It is possible to sequence RNA templates using reverse transcriptase.
It has been done. However getting this technique up and running on a
MegaBACE might be difficult. You would need a primer that binds to a
unique position on your RNA. Then you would need your ddNTPs to be
labelled with the correct fluor.
Also, it is normal now to do cycle-sequencing in standard sequencing
reactions. You probably will not be able to do this with RNA as a
template. So you probably will need to use a larger molar quantity of
your template than you do with your plasmid/PCR templates.
My advice is to create cDNA and sequence that with your normal kit.
Alejandro Gonzalez wrote:
> Hi Phillips.
> Thanks a lot for your info, yes I agree with you.
> By away we may change doing Sanger Sequencing method using SuperScript
> RnaseH- Reverse Transcriptase (Invitrogen), how I have to do? we need
> the ddNTPs* and dNTPs and what more?, and we'd like to sequence from the
> mRNA. Do you have any protocol? can we make by RT-direct Sequencing?

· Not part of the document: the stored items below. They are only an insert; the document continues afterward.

(** Sort by y, push each label below the one before, then shift the whole stack
    back up if it overflows the canvas. *)
Definition LINE_H : f64 := int 15.
Definition sort_labels : list Label -> list Label := SortBy.sort_by (fun a b => F64.total_le (label_y a) (label_y b)).
Fixpoint push_down (prev : option f64) (ls : list Label) : list Label :=
  match ls with
  | [] => []
  | l :: ls =>
      let y := match prev with
               | Some p => if F64.lt (label_y l) (p +. LINE_H) then p +. LINE_H else label_y l
               | None => label_y l
               end in
      set_label_y y l :: push_down (Some y) ls
  end.
Definition shift_up (ls : list Label) : list Label :=
  match last ls with
  | Some l =>
      let overflow := label_y l -. (lat_h -. int 8) in
      if F64.lt (int 0) overflow then (fun l => set_label_y (label_y l -. overflow) l) <$> ls else ls
  | None => ls
  end.
Definition placed_labels : list Label := shift_up (push_down None (sort_labels wanted_labels)).
Definition label_mark (l : Label) : mark :=
  Text (l.1.1.1 +. int 12) (label_y l +. int 4) l.1.2 l.2 (int 11) Start Theme.WEIGHT.

Definition latency_marks (title subtitle : str) : list mark :=
  heading title subtitle ++
  concat (y_grid <$> seq 0 (S (Z.to_nat decades))) ++
  concat (x_grid <$> quoted) ++
  [Text (lat_pad_l +. lat_plot_w /. int 2) (lat_h -. int 12) axis_note Theme.FAINT (int 10) Middle 400] ++
  concat (imap curve_marks series) ++
  (label_mark <$> placed_labels) ++
  [Line lat_pad_l lat_pad_t lat_pad_l (lat_pad_t +. plot_h) Theme.BORDER_STRONG (int 1);
   Line lat_pad_l (lat_pad_t +. plot_h) (lat_pad_l +. lat_plot_w) (lat_pad_t +. plot_h) Theme.BORDER_STRONG (int 1)].

Definition latency_percentiles (title subtitle : str) : str :=
  finish (foldl draw (new CANVAS_W lat_h) (latency_marks title subtitle)) title subtitle.
End latency.
(** ** What a chart says *)

(** The content of the [text] elements, and the widths of the [rect]s. *)
Definition chars_of (x : Xml.xml) : str := match x with Xml.Chars s => s | _ => [] end.
Definition text_of (x : Xml.xml) : option str :=
  match x with
  | Xml.Node name _ kids => if Text.eqb name (lit "text") then Some (concat (chars_of <$> kids)) else None
  | _ => None
  end.
Definition width_of (x : Xml.xml) : option str :=
  match x with
  | Xml.Leaf name attrs => if Text.eqb name (lit "rect") then BTree.get (lit "width") attrs else None
  | _ => None
  end.
Definition kids_of (x : Xml.xml) : list Xml.xml := match x with Xml.Node _ _ kids => kids | _ => [] end.
Definition svg_texts (doc : Xml.xml) : list str := omap text_of (kids_of doc).
Definition svg_widths (doc : Xml.xml) : list str := omap width_of (kids_of doc).

(** The same of the marks. *)
Definition mark_text (m : mark) : option str := match m with Text _ _ t _ _ _ _ => Some t | _ => None end.
Definition mark_width (m : mark) : option str :=
  match m with
  | Rect _ _ w h _ _ => if F64.le w (int 0) || F64.le h (int 0) then None else Some (n w)
  | _ => None
  end.

Lemma text_of_mark m : (mark_xml m ≫= text_of) = mark_text m.
Proof.
  destruct m as [? ? ? ?|? ?|pts ? ?|? ?|? ? t ? ? ?]; cbn [mark_xml mark_text]; [by case_match|done|by case_match|done|].
  cbn. destruct t; [done|]. cbn. by rewrite app_nil_r.
Qed.

Lemma width_of_mark m : (mark_xml m ≫= width_of) = mark_width m.
Proof. destruct m as [? ? ? ?|? ?|pts ? ?|? ?|? ? t ? ? ?]; cbn [mark_xml mark_width]; [by case_match|done|by case_match|done|done]. Qed.

Lemma omap_omap {A B C} (f : A -> option B) (g : B -> option C) (l : list A) :
  omap g (omap f l) = omap (fun x => f x ≫= g) l.
Proof. induction l as [|x l IH]; [done|]. cbn. destruct (f x) as [y|]; cbn; [|done]. by destruct (g y); rewrite IH. Qed.

Lemma omap_ext' {A B} (f g : A -> option B) (l : list A) : (forall x, f x = g x) -> omap f l = omap g l.
Proof. intros Hfg. induction l as [|x l IH]; [done|]. cbn. by rewrite Hfg, IH. Qed.

(** Around the marks there is no text and one rectangle, the background. *)
Lemma document_kids {B} (f : Xml.xml -> option B) w h title desc ms :
  f newline = None -> f (Xml.Chars [10; 10]%N) = None ->
  omap f (kids_of (document w h title desc ms)) =
    omap f [newline; Xml.Node (lit "title") [(lit "id", lit "t")] (text_kids title);
      Xml.Node (lit "desc") [(lit "id", lit "d")] (text_kids desc); newline; Xml.Node (lit "style") [] [Xml.Chars css]; newline;
      Xml.Leaf (lit "rect") [(lit "width", n w); (lit "height", n h); (lit "fill", Theme.BG)]] ++ omap f ms.
Proof.
  intros Hn Hnn. unfold document. cbn [kids_of]. rewrite omap_app. f_equal. destruct ms as [|m ms]; cbn [omap list_omap].
  - by rewrite Hnn.
  - rewrite Hn. change (omap f ((m :: ms) ++ [newline]) = omap f (m :: ms)). rewrite omap_app. cbn [omap list_omap].
    by rewrite Hn, app_nil_r.
Qed.

Lemma svg_texts_document w h title desc ms : svg_texts (document w h title desc (omap mark_xml ms)) = omap mark_text ms.
Proof.
  unfold svg_texts. rewrite document_kids by done. rewrite omap_omap, (omap_ext' _ mark_text) by apply text_of_mark. done.
Qed.

Lemma svg_widths_document w h title desc ms :
  svg_widths (document w h title desc (omap mark_xml ms)) = n w :: omap mark_width ms.
Proof.
  unfold svg_widths. rewrite document_kids by done. rewrite omap_omap, (omap_ext' _ mark_width) by apply width_of_mark. done.
Qed.
Lemma omap_imap {A B C} (f : B -> option C) (F : nat -> A -> list B) (g : A -> list C) (l : list A) :
  (forall i a, omap f (F i a) = g a) -> omap f (concat (imap F l)) = concat (g <$> l).
Proof.
  intros Hg. revert F Hg. induction l as [|a l IH]; intros F Hg; [done|]. rewrite imap_cons. cbn [concat fmap list_fmap].
  rewrite omap_app, Hg. f_equal. apply IH. intros i b. apply Hg.
Qed.

Lemma Forall_imap {A B} (P : B -> Prop) (F : nat -> A -> list B) (l : list A) :
  (forall i a, a ∈ l -> Forall P (F i a)) -> Forall P (concat (imap F l)).
Proof.
  revert F. induction l as [|a l IH]; intros F HF; [constructor|]. rewrite imap_cons. cbn [concat]. apply Forall_app.
  split; [apply HF; by left|]. apply IH. intros i b Hb. apply HF. by right.
Qed.

Lemma Forall_concat_fmap {A B} (P : B -> Prop) (F : A -> list B) (l : list A) :
  (forall a, Forall P (F a)) -> Forall P (concat (F <$> l)).
Proof. intros HF. induction l as [|a l IH]; [constructor|]. cbn. by apply Forall_app. Qed.

Lemma fmt_ok p x : text_ok (F64.fmt p x).
Proof.
  eapply Forall_impl; [apply F64.fmt_plain|]. intros c Hc. apply plain_verbatim in Hc.
  unfold verbatim, Xml.value_char in Hc. by repeat apply andb_true_iff in Hc as [Hc _].
Qed.

Lemma fmt_val_ok v : text_ok (fmt_val v).
Proof. unfold fmt_val. repeat case_match; apply fmt_ok. Qed.

Lemma text_ok_app a b : text_ok a -> text_ok b -> text_ok (a ++ b).
Proof. intros ??. by apply Forall_app. Qed.

Lemma fmt_ns_ok v : text_ok (fmt_ns v).
Proof. unfold fmt_ns. repeat case_match; repeat apply text_ok_app; first [apply fmt_ok|by repeat constructor]. Qed.

Lemma heading_ok title subtitle : text_ok title -> text_ok subtitle -> Forall mark_ok (heading title subtitle).
Proof. intros Ht Hs. repeat constructor; done. Qed.

Lemma bar_marks_ok pad_l plot_w max pad_t i b : text_ok (label b) -> Forall mark_ok (bar_marks pad_l plot_w max pad_t i b).
Proof.
  intros Hb. unfold bar_marks. pose proof (fmt_val_ok (value b)). destruct (hero b); repeat constructor; done.
Qed.

Lemma bars_marks_ok title subtitle unit bars :
  text_ok title -> text_ok subtitle -> text_ok unit -> Forall (fun b => text_ok (label b)) bars ->
  Forall mark_ok (bars_marks title subtitle unit bars).
Proof.
  intros Ht Hs Hu Hb. unfold bars_marks. rewrite !Forall_app. split_and!.
  - by apply heading_ok.
  - apply Forall_concat_fmap. intros i. constructor; [by repeat constructor|]. constructor; [|constructor].
    split; [apply fmt_val_ok|by repeat constructor].
  - constructor; [|constructor]. split; [done|by repeat constructor].
  - apply Forall_imap. intros i b Hi. apply bar_marks_ok. by apply (proj1 (Forall_forall _ _) Hb).
  - by repeat constructor.
Qed.

Lemma bar_marks_text pad_l plot_w max pad_t i b :
  omap mark_text (bar_marks pad_l plot_w max pad_t i b) = [label b; fmt_val (value b)].
Proof. unfold bar_marks. by destruct (hero b). Qed.

Lemma bar_marks_width pad_l plot_w max pad_t i b :
  omap mark_width (bar_marks pad_l plot_w max pad_t i b) =
    if F64.le (bar_width plot_w max b) (int 0) then [] else [n (bar_width plot_w max b)].
Proof.
  unfold bar_marks, mark_width. cbn [omap list_omap app]. change (F64.le row (int 0)) with false. rewrite orb_false_r.
  by destruct (F64.le _ _), (hero b).
Qed.

(** The five gridlines of a bar chart. *)
Definition grid_values (max : f64) : list str := (fun i => fmt_val (max *. (int (Z.of_nat i) /. int 4))) <$> seq 0 5.

(** ** The direct labels of a latency chart *)
Definition label_name (l : Label) : str := l.1.2.
Definition label_key (l : Label) : str * str := (l.1.2, l.2).

Lemma push_down_length prev ls : length (push_down prev ls) = length ls.
Proof. revert prev. induction ls as [|l ls IH]; intros prev; [done|]. cbn. by rewrite IH. Qed.

Lemma push_down_keys prev ls : label_key <$> push_down prev ls = label_key <$> ls.
Proof. revert prev. induction ls as [|l ls IH]; intros prev; [done|]. cbn [push_down fmap list_fmap]. by rewrite IH. Qed.

Lemma shift_up_cases ls :
  shift_up ls = ls \/
  exists d, F64.lt (int 0) d = true /\ shift_up ls = (fun l => set_label_y (label_y l -. d) l) <$> ls.
Proof.
  unfold shift_up. destruct (last ls) as [l|]; [|by left]. destruct (F64.lt _ _) eqn:Hlt; [|by left]. right. by eexists.
Qed.

Lemma shift_up_none ls : ls = [] -> shift_up ls = [].
Proof. by intros ->. Qed.

Lemma shift_up_some ls lowest :
  last ls = Some lowest ->
  let overflow := label_y lowest -. (lat_h -. int 8) in
  (F64.lt (int 0) overflow = true -> shift_up ls = (fun l => set_label_y (label_y l -. overflow) l) <$> ls) /\
  (F64.lt (int 0) overflow = false -> shift_up ls = ls).
Proof. intros Hl overflow. unfold shift_up. rewrite Hl. fold overflow. by split; intros ->. Qed.

Lemma shift_up_keys ls : label_key <$> shift_up ls = label_key <$> ls.
Proof.
  destruct (shift_up_cases ls) as [->|(d & _ & ->)]; [done|]. rewrite <-list_fmap_compose. by apply list_fmap_ext.
Qed.

(** A label is where it wants to be, or right below the one before. *)
Lemma push_down_place ls prev i l l' :
  ls !! i = Some l -> push_down prev ls !! i = Some l' ->
  l' = set_label_y (label_y l') l /\
  (label_y l' = label_y l \/
   exists p, (match i with 0 => prev | S j => label_y <$> push_down prev ls !! j end) = Some p /\ label_y l' = p +. LINE_H).
Proof.
  revert prev i. induction ls as [|m ls IH]; intros prev i; [done|]. destruct i as [|i]; cbn [push_down lookup list_lookup].
  - intros [= ->] [= <-]. split; [done|]. destruct prev as [p|]; [|by left]. cbn.
    destruct (F64.lt _ _); [right; by exists p|by left].
  - intros Hl Hl'. destruct (IH _ i Hl Hl') as [Heq Hor]. split; [done|]. destruct Hor as [?|(p & Hp & Hy)]; [by left|].
    right. exists p. split; [|done]. by destruct i.
Qed.

Lemma push_down_apart ls prev i l' :
  push_down prev ls !! i = Some l' ->
  forall p, (match i with 0 => prev | S j => label_y <$> push_down prev ls !! j end) = Some p ->
  F64.lt (label_y l') (p +. LINE_H) = false.
Proof.
  revert prev i. induction ls as [|m ls IH]; intros prev i; [done|]. destruct i as [|i]; cbn [push_down lookup list_lookup].
  - intros [= <-] p ->. cbn. destruct (F64.lt (label_y m) _) eqn:Hlt; [apply F64.lt_irrefl|done].
  - intros Hl' p Hp. apply (IH _ i Hl' p). by destruct i.
Qed.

> Our RNA is total RNA from CHO cells.
>> Alex G.
>> ----- Original Message -----
> *From:* Alejandro Gonzalez <mailto:agonzalez at gemabiotech.com>
> *To:* autoseq at net.bio.net <mailto:autoseq at net.bio.net>
> *Sent:* Tuesday, August 16, 2005 11:19 AM
> *Subject:* Automated Sequencing of mRNA/cDNA
>> Hi everybody.
> I'm working in automating sequencing of the plasmid and PCR
> templates, using MegaBACE 1000 DNA System Sequencer and the DyEnamic
> TM ET dye terminator Kit (GE-ex Amersham B.). I'd like to sequence
> by Sanger method a mRNA template or its cDNA, if anybody know how to
> do? or any tips to sequence this kind of template?, if anybody could
> send me a protocol to prepare this sequencing reaction and if I can
> use same kit (of GE-Amersham) I have been using.
>> Thanks a lot
>> Alex G.
> Gema Biotech sa